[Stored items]
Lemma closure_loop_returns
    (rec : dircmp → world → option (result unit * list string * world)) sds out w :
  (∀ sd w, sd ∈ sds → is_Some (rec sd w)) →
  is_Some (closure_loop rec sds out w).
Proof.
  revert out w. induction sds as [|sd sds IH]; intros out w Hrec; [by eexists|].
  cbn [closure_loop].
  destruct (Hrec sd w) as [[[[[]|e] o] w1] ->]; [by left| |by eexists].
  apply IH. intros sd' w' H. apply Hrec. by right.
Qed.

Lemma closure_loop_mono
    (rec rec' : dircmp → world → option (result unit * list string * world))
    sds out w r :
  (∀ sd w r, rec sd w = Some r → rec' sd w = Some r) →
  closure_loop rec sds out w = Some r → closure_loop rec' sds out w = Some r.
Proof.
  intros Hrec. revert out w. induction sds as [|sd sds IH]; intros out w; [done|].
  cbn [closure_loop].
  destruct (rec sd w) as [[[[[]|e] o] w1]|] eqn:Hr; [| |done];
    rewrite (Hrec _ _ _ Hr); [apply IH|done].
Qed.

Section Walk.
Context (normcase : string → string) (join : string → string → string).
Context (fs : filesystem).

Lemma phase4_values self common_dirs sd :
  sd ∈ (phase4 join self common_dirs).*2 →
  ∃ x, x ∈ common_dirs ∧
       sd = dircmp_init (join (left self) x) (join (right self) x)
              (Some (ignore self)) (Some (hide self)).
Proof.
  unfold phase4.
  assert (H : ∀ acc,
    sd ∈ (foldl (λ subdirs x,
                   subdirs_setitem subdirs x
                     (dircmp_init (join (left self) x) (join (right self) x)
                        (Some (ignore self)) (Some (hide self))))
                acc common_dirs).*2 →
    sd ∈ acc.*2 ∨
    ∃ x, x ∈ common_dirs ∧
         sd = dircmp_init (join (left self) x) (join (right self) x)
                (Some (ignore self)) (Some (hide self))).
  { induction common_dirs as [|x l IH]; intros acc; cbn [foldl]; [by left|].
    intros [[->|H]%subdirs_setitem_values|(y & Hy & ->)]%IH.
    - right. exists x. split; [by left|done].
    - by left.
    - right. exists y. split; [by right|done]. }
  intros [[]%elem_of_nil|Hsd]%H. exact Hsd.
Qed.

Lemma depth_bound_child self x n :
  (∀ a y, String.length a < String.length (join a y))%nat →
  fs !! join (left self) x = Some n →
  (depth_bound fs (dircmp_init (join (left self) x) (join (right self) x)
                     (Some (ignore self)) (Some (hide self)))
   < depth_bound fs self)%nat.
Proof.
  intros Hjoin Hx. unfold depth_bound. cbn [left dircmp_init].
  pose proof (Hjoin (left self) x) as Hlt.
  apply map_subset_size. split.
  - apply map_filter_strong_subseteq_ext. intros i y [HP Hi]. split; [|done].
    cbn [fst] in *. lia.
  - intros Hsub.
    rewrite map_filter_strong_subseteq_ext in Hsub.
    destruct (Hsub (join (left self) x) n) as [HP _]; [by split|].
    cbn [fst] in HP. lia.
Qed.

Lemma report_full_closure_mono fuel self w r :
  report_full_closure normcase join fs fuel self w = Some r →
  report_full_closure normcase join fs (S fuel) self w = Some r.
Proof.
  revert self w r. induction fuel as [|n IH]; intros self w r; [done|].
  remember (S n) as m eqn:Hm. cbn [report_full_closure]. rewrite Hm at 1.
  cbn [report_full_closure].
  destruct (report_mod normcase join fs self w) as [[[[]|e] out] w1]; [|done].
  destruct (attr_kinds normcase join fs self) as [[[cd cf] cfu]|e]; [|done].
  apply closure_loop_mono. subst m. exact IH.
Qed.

==

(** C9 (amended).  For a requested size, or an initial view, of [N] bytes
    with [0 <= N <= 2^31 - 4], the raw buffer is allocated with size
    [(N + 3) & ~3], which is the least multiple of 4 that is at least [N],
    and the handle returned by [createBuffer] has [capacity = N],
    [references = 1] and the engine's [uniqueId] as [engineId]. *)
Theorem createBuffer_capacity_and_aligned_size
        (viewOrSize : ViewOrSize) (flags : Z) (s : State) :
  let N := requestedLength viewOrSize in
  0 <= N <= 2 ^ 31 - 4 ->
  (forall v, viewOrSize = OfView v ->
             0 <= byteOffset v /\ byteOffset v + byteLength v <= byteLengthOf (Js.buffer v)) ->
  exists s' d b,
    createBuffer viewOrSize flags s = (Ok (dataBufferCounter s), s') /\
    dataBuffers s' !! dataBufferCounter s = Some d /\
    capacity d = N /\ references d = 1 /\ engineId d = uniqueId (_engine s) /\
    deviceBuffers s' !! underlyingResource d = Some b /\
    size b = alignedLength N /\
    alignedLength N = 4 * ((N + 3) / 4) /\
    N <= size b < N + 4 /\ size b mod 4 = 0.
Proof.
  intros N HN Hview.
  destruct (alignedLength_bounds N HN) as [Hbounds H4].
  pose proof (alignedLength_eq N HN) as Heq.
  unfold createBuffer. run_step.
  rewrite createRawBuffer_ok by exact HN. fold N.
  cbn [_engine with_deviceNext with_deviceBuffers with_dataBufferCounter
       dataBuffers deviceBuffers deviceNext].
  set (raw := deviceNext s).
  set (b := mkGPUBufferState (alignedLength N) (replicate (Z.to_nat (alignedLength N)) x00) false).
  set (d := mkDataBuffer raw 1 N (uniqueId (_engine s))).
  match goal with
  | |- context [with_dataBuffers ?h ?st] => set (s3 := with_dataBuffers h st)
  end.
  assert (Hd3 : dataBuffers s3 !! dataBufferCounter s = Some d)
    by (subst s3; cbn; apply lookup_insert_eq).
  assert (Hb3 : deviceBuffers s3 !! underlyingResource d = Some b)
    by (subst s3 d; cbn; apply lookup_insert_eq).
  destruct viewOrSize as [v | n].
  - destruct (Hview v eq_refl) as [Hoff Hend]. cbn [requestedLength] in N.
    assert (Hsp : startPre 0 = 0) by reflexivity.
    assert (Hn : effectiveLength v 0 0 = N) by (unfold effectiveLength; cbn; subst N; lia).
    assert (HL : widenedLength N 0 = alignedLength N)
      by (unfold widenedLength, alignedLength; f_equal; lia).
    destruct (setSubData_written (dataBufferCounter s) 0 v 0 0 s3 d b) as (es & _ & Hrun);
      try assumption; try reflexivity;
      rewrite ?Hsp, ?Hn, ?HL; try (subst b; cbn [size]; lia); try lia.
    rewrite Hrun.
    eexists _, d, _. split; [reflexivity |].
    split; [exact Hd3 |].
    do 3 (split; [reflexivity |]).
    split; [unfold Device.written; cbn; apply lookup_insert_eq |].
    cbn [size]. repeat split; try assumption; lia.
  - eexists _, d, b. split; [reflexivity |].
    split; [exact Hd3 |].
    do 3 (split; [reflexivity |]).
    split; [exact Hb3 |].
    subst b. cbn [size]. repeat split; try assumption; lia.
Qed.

REQUIREMENT:
Taking the lines above, repeat exactly those from the line that contains "Lemma closure_loop_returns" through the line that contains "(∀ sd w r, rec", and both of those lines as well. Include nothing else.

RESPONSE AREA:
Lemma closure_loop_returns
    (rec : dircmp → world → option (result unit * list string * world)) sds out w :
  (∀ sd w, sd ∈ sds → is_Some (rec sd w)) →
  is_Some (closure_loop rec sds out w).
Proof.
  revert out w. induction sds as [|sd sds IH]; intros out w Hrec; [by eexists|].
  cbn [closure_loop].
  destruct (Hrec sd w) as [[[[[]|e] o] w1] ->]; [by left| |by eexists].
  apply IH. intros sd' w' H. apply Hrec. by right.
Qed.

Lemma closure_loop_mono
    (rec rec' : dircmp → world → option (result unit * list string * world))
    sds out w r :
  (∀ sd w r, rec sd w = Some r → rec' sd w = Some r) →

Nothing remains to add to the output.